国产流感病毒亚单位疫苗的安全性及免疫原性

Safety and immunogenicity of domestic influenza virus subunit vaccine

目的观察国产流感病毒亚单位疫苗的安全性及免疫原性。方法按照单盲法、随机、对照的原则,将900名观察对象分为幼儿组、儿童组、成人组和老年组,各组分别按2∶1的比例随机接种试验疫苗和对照疫苗(进口疫苗),观察各组接种后的全身反应、局部反应和其他不良反应以及免疫后HI抗体阳转率、保护率和GMT增长倍数。结果观察组接种后全身反应发生率为8.33%,仅1例发生局部反应,不同年龄人群全身反应发生率与对照组相比,差异均无统计学意义(P>0.05);免疫后观察组H1N1、H3N2和B(亚)型HI抗体总阳转率分别为87.90%、70.02%和71.32%,保护率分别为93.30%、93.30%和74.67%,与对照组相比,差异均无统计学意义(P>0.05);GMT增长倍数分别为31.6、8.2和14.0,除H1N1亚型GMT平均增长倍数高于对照组外,其他两(亚)型与对照组相比,差异无统计学意义(P>0.05)。
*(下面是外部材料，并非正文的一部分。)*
Lemma transparent_lift {A} (r : result A) : transparent db (lift r).
Proof. split; [done|]. intros c Hc. by exists c. Qed.
Lemma transparent_bind {A B} (m : cached A) (f : A -> cached B) :
  transparent db m -> (forall a, transparent db (f a)) -> transparent db (m ≫= f).
Proof.
  intros [Hn Hm] Hf. unfold transparent, mbind, stM_bind in *.
  destruct (m None) as [s [a|e]]; simpl in *; subst s.
  - destruct (Hf a) as [Hfn Hfa]. split; [done|]. intros c Hc.
    destruct (Hm c Hc) as (c' & -> & Hc'). by apply Hfa.
  - split; [done|]. intros c Hc. destruct (Hm c Hc) as (c' & -> & Hc'). by exists c'.
Qed.
Lemma transparent_owner revision : transparent db (policy_owner db revision).
Proof.
  split; [done|]. intros c Hc. unfold policy_owner. simpl.
  destruct (policy_owner_by_revision c !! revision) as [o|] eqn:E.
  - exists c. by rewrite (proj1 Hc _ _ E).
  - eexists; split; [done|]. split; [|apply Hc]. intros r o; simpl.
    rewrite lookup_insert_Some. intros [[-> <-]|[_ Ho]]; [done|by apply Hc].
Qed.
Lemma transparent_tiers revision severity : transparent db (policy_tier_rows db revision severity).
Proof.
  split; [done|]. intros c Hc. unfold policy_tier_rows. simpl.
  destruct (policy_tiers_by_revision_severity c !! (revision, severity)) as [o|] eqn:E.
  - exists c. by rewrite (proj2 Hc _ _ _ E).
  - eexists; split; [done|]. split; [apply Hc|]. intros r s o; simpl.
    rewrite lookup_insert_Some. intros [[[= -> ->] <-]|[_ Ho]]; [done|by eapply Hc].
Qed.
End transparency.
Create HintDb sla discriminated.
#[export] Hint Resolve transparent_lift transparent_owner transparent_tiers : sla.
Ltac transparent :=
  repeat lazymatch goal with
  | |- transparent _ (mbind _ _) => apply transparent_bind; [|intros]
  | |- transparent _ (let '(_, _) := ?p in _) => destruct p
  | |- transparent _ (match _ with _ => _ end) => case_match
  | |- transparent _ (mret ?x) => apply (transparent_lift _ (Ok x))
  | |- transparent _ _ => auto with sla nocore
  end.

Lemma calculate_transparent `{Sha256} (db : SlaDb) sr_id as_of_utc sla_input :
  transparent db (calculate db sr_id as_of_utc sla_input).
Proof. unfold calculate, calculate_tiers. transparent. Qed.

(** A calculation that shares a coherent read cache returns what the
    same calculation without a cache returns, errors included, and leaves the
    cache coherent. *)
Theorem read_cache_transparent `{Sha256} (db : SlaDb) (sr_id : string) (as_of_utc : Z)
    (sla_input : option ServiceRequestSlaInput) (cache : IndividualSlaReadCache) :
  cache_coherent db cache ->
  exists cache', calculate db sr_id as_of_utc sla_input (Some cache)
      = (Some cache', snd (calculate db sr_id as_of_utc sla_input None)) /\
    cache_coherent db cache'.
Proof.
  intros Hc. by apply (calculate_transparent db sr_id as_of_utc sla_input).
Qed.

(** * What a calculable result says *)
(** The authority and input a calculable result stands on. *)
Record calculable_basis `{Sha256} (db : SlaDb) (sr : string) (as_of : Z)
    (sla_input : option ServiceRequestSlaInput) (i : ServiceRequestSlaInput)
    (c : _ClassificationAuthority) (policy severity : string) (report endpoint : Z)
    (terminal : bool) (elapsed : Fraction) (r : IndividualSlaResult) : Prop := {
  basis_input : supplied_input db sr sla_input = Ok i;
  basis_classification : _classification db sr = Ok (Some c);
  basis_customer : in_customer_org_id i = Some (a_contract_customer_org_id c);
  basis_policy : a_current_policy_revision_id c = Some policy;
  basis_owner : sla_policy_revisions db !! policy = Some (a_contract_product_line_id c);
  basis_not_cancelled : in_status_class i <> "cancelled";
  basis_report : in_report_date_utc i = Some report;
  basis_severity : in_severity i = Some severity;
  basis_endpoint : exists kind, endpoint_of i as_of = Ok (endpoint, kind, terminal);
  basis_elapsed : effective_elapsed i endpoint report = Ok elapsed;
  basis_tiers : tier_rows db policy severity <> [];
  basis_results : traverse (tier_result terminal elapsed) (tier_rows db policy severity)
    = Ok (i_tier_results r);
  basis_id : i_service_request_id r = sr;
  basis_line : i_customer_org_id r = in_customer_org_id i /\
    i_contract_id r = Some (a_contract_id c) /\
    i_contract_product_line_id r = Some (a_contract_product_line_id c) /\
    i_policy_revision_id r = Some policy /\ i_severity r = Some severity /\
    i_report_date_utc r = Some report /\ i_endpoint_utc r = Some endpoint;
  basis_status : i_status_class r = in_status_class i
}.

Lemma empty_result_state `{Sha256} i t cs ks c ek r :
  _empty_result i t cs ks c ek = Ok r -> i_calculation_state r = ks /\ i_tier_results r = [].
Proof. unfold _empty_result. intros Hr. by inv_ok Hr. Qed.

Lemma calculate_calculable `{Sha256} db sr as_of sla_input rc r :
  calculate db sr as_of sla_input None = (rc, Ok r) ->
  i_calculation_state r = "calculable" ->
  exists i c policy severity report endpoint terminal elapsed,
    calculable_basis db sr as_of sla_input i c policy severity report endpoint terminal elapsed r.
Proof.
  unfold calculate. intros Hr Hs. inv_st Hr;
    try (match goal with H : _empty_result _ _ _ _ _ _ = Ok _ |- _ =>
      apply empty_result_state in H as [H _]; congruence end).
  unfold calculate_tiers in Hr. inv_st Hr. destruct a2 as [[endpoint kind] terminal].
  inv_st Hr. unfold policy_owner in Hr4; simpl in Hr4. injection Hr4 as <- <-.
  unfold policy_tier_rows in Hr8; simpl in Hr8. injection Hr8 as <- <-.
  apply require_uuid4_ok in Hr0 as [-> _]. bool_hyps.
  eexists _, _, _, _, _, _, _, _. split; eauto.
  by repeat split.
Qed.

Definition ratio (n d : Z) : Q := (inject_Z n / inject_Z d)%Q.

Lemma py_fraction_spec n d q : py_fraction n d = Ok q -> (this q == ratio n d)%Q.
Proof.
  unfold py_fraction, ratio, frac.
  destruct d as [|p|p]; [done| |]; injection 1 as <-; simpl;
    rewrite Qred_correct; unfold Qdiv, Qinv, Qeq, Qmult; simpl; lia.
Qed.
Lemma frac_max_spec (x y : Fraction) : (this (frac_max x y) == Qmax x y)%Q.
Proof.
  unfold frac_max. destruct (leb y x) eqn:E.
  - apply Qc_leb_le in E. by rewrite Q.max_l.
  - apply leb_false, Qc_leb_le in E. by rewrite Q.max_r.
Qed.
Lemma effective_elapsed_spec i endpoint report q :
  effective_elapsed i endpoint report = Ok q ->
  (this q == Qmax (inject_Z (endpoint - report)
     - ratio (in_suspension_numerator_seconds i) (in_suspension_denominator i)) 0)%Q.
Proof.
  unfold effective_elapsed. intros Hq. inv_ok Hq. apply py_fraction_spec in Hq0.
  rewrite frac_max_spec. simpl. rewrite !Qred_correct. unfold Qminus.
  by rewrite Hq0.
Qed.
Lemma endpoint_of_spec i as_of endpoint kind terminal :
  endpoint_of i as_of = Ok (endpoint, kind, terminal) ->
  terminal = is_terminal_class (in_status_class i) /\ endpoint <= as_of /\
  if terminal then in_first_resolved_closed_endpoint_utc i = Some endpoint
  else endpoint = as_of.
Proof.
  unfold endpoint_of. destruct (is_terminal_class _); [|by intros [= <- <- <-]].
  intros He. inv_ok He. by bool_hyps.
Qed.

(** The result of one tier against the row it was computed from. *)
Definition tier_exact (terminal : bool) (elapsed : Fraction) (row : string * TierRow)
    (t : IndividualTierResult) : Prop :=
  r_policy_tier_id t = row.1 /\
  r_tier_ordinal t = row_tier_ordinal row.2 /\
  r_required_percentage_millionths t = row_required_percentage_millionths row.2 /\
  (ratio (r_maximum_duration_numerator_seconds t) (r_maximum_duration_denominator t)
    == ratio (row_maximum_duration_numerator_seconds row.2)
         (row_maximum_duration_denominator row.2))%Q /\
  (inclusive_boundary_met t = true <->
    (elapsed <= ratio (row_maximum_duration_numerator_seconds row.2)
                  (row_maximum_duration_denominator row.2))%Q) /\
  individual_state t = tier_state terminal (inclusive_boundary_met t).

Lemma ratio_numerator (q : Fraction) : (ratio (numerator q) (denominator q) == q)%Q.
Proof.
  unfold ratio, numerator, denominator, Qdiv, Qinv, Qeq, Qmult; simpl. lia.
Qed.
Lemma tier_result_exact terminal elapsed row t :
  tier_result terminal elapsed row = Ok t -> tier_exact terminal elapsed row t.
Proof.
  unfold tier_result. intros Ht. inv_ok Ht. apply require_uuid4_ok in Ht0 as [-> _].
  apply py_fraction_spec in Ht1. unfold tier_exact. simpl. rewrite ratio_numerator, <-Ht1.
  rewrite Qc_leb_le. done.
Qed.

(** C28.  A calculable result rests on a classification whose contract
    belongs to the request's customer and on that line's current policy; its
    endpoint is the first resolution of a resolved or closed request and the
    as-of instant otherwise, never later than the as-of instant; the effective
    elapsed time is max(endpoint - report date - suspension, 0) exactly; and
    each tier of the policy and severity, in order, is within its boundary
    exactly when elapsed <= maximum (equality included), with the state that
    follows. *)
Theorem individual_states_exact `{Sha256} (db : SlaDb) (sr : string) (as_of : Z)
    (sla_input : option ServiceRequestSlaInput) rc (r : IndividualSlaResult) :
  calculate db sr as_of sla_input None = (rc, Ok r) ->
  i_calculation_state r = "calculable" ->
  exists i c policy severity report endpoint terminal elapsed,
    calculable_basis db sr as_of sla_input i c policy severity report endpoint terminal elapsed r /\
    terminal = is_terminal_class (in_status_class i) /\
    endpoint <= as_of /\
    (if terminal then in_first_resolved_closed_endpoint_utc i = Some endpoint
     else endpoint = as_of) /\
    (this elapsed == Qmax (inject_Z (endpoint - report)
       - ratio (in_suspension_numerator_seconds i) (in_suspension_denominator i)) 0)%Q /\
    i_tier_results r <> [] /\
    Forall2 (tier_exact terminal elapsed) (tier_rows db policy severity) (i_tier_results r).
Proof.
  intros Hr Hs.
  destruct (calculate_calculable _ _ _ _ _ _ Hr Hs)
    as (i & c & policy & severity & report & endpoint & terminal & elapsed & B).
  exists i, c, policy, severity, report, endpoint, terminal, elapsed.
  destruct (basis_endpoint _ _ _ _ _ _ _ _ _ _ _ _ _ B) as (kind & He).
  pose proof (basis_results _ _ _ _ _ _ _ _ _ _ _ _ _ B) as Ht.
  destruct (endpoint_of_spec _ _ _ _ _ He) as (Hterm & Hle & Hend).
  repeat (split; [done|]). split; [by eapply effective_elapsed_spec, B|].
  pose proof (traverse_length _ _ _ Ht) as Hlen. split.
  - intros Hn. rewrite Hn in Hlen. symmetry in Hlen. apply nil_length_inv in Hlen.
    by destruct B.
  - apply traverse_ok in Ht. eapply Forall2_impl; [exact Ht|]. intros; by apply tier_result_exact.
Qed.

(** * The passing of time *)
(** A tier's later state, no evidence having changed. *)
Definition ages (s s' : string) : Prop :=
  s = s' \/ (s = "active_within" /\ s' = "active_exceeded").
Definition tier_ages (t t' : IndividualTierResult) : Prop :=
  r_policy_tier_id t = r_policy_tier_id t' /\
  r_required_percentage_millionths t = r_required_percentage_millionths t' /\
  r_maximum_duration_numerator_seconds t = r_maximum_duration_numerator_seconds t' /\
  r_maximum_duration_denominator t = r_maximum_duration_denominator t' /\
  ages (individual_state t) (individual_state t').

Lemma Qc_of_Q_le (x y : Fraction) : (x <= y)%Q -> leb x y = true.
Proof. intros. by apply Qc_leb_le. Qed.
Lemma tier_result_ages terminal q q' row t t' :
  (this q <= this q')%Q -> (terminal = true -> q = q') ->
  tier_result terminal q row = Ok t -> tier_result terminal q' row = Ok t' -> tier_ages t t'.
Proof.
  unfold tier_result. intros Hq Heq Ht Ht'. inv_ok Ht. inv_ok Ht'.
  assert (a1 = a) as -> by congruence. assert (a2 = a0) as -> by congruence.
  unfold tier_ages, ages. simpl. repeat (split; [done|]).
  destruct terminal; [rewrite Heq by done; by left|].
  unfold Fraction in *. destruct (leb q' a0) eqn:E'; [|destruct (leb q a0); auto].
  left. replace (leb q a0) with true; [done|]. symmetry.
  by apply (leb_trans q q' a0); [apply Qc_of_Q_le|].
Qed.
Lemma effective_elapsed_mono i e e' report q q' :
  e <= e' -> effective_elapsed i e report = Ok q -> effective_elapsed i e' report = Ok q' ->
  (this q <= this q')%Q.
Proof.
  intros He Hq%effective_elapsed_spec Hq'%effective_elapsed_spec. rewrite Hq, Hq'.
  apply Q.max_le_compat_r. unfold Qminus. apply Qplus_le_l. rewrite <-Zle_Qle. lia.
Qed.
结论国产流感病毒亚单位疫苗具有与进口同类疫苗相似的安全性和免疫原性。

Objective To observe the safety and immunogenicity of domestic influenza virus subunit vaccine.Methods A randomized,blind and control trial was performed in 900 healthy persons who were divided into infant,child,adult and aged groups.Two-third of subjects in each group were inoculated with trial vaccine（domestic）,while one-third with control vaccine（imported）.The systemic and local reactions as well as other adverse events in various groups were observed,while the HI antibody positive rates,protective rates and increasing folds of GMTs were determined.Results Total systemic adverse reaction rate after inoculation with trial vaccine was 8.33%,while only one case of local adverse reaction was observed.The systemic adverse reaction rates of subjects inoculated with trial vaccine in various groups showed no significant difference with those with control vaccine（P 〉 0.05）.The total HI antibody positive rates against influenza virus（sub）types H1N1,H3N2 and B induced by trial vaccine were 87.90%,70.02% and 71.32%,while the protective rates were 93.30%,93.30% and 74.67%,respectively,which showed no significant difference with those induced by control vaccine（P 〉 0.05）.The GMTs of antibodies against influenza virus（sub）types H1N1,H3N2 and B induced by trial vaccine increased by 31.6,8.2 and 14.0 folds respectively.The increasing fold of antibody against H1N1 virus induced by trial vaccine was higher than,while those against H3N2 and B viruses showed no significant difference with those by control vaccine（P 〉 0.05）.Conclusion Both the safety and immunogenicity of domestic influenza virus subunit vaccine were comparable to those of imported vaccine.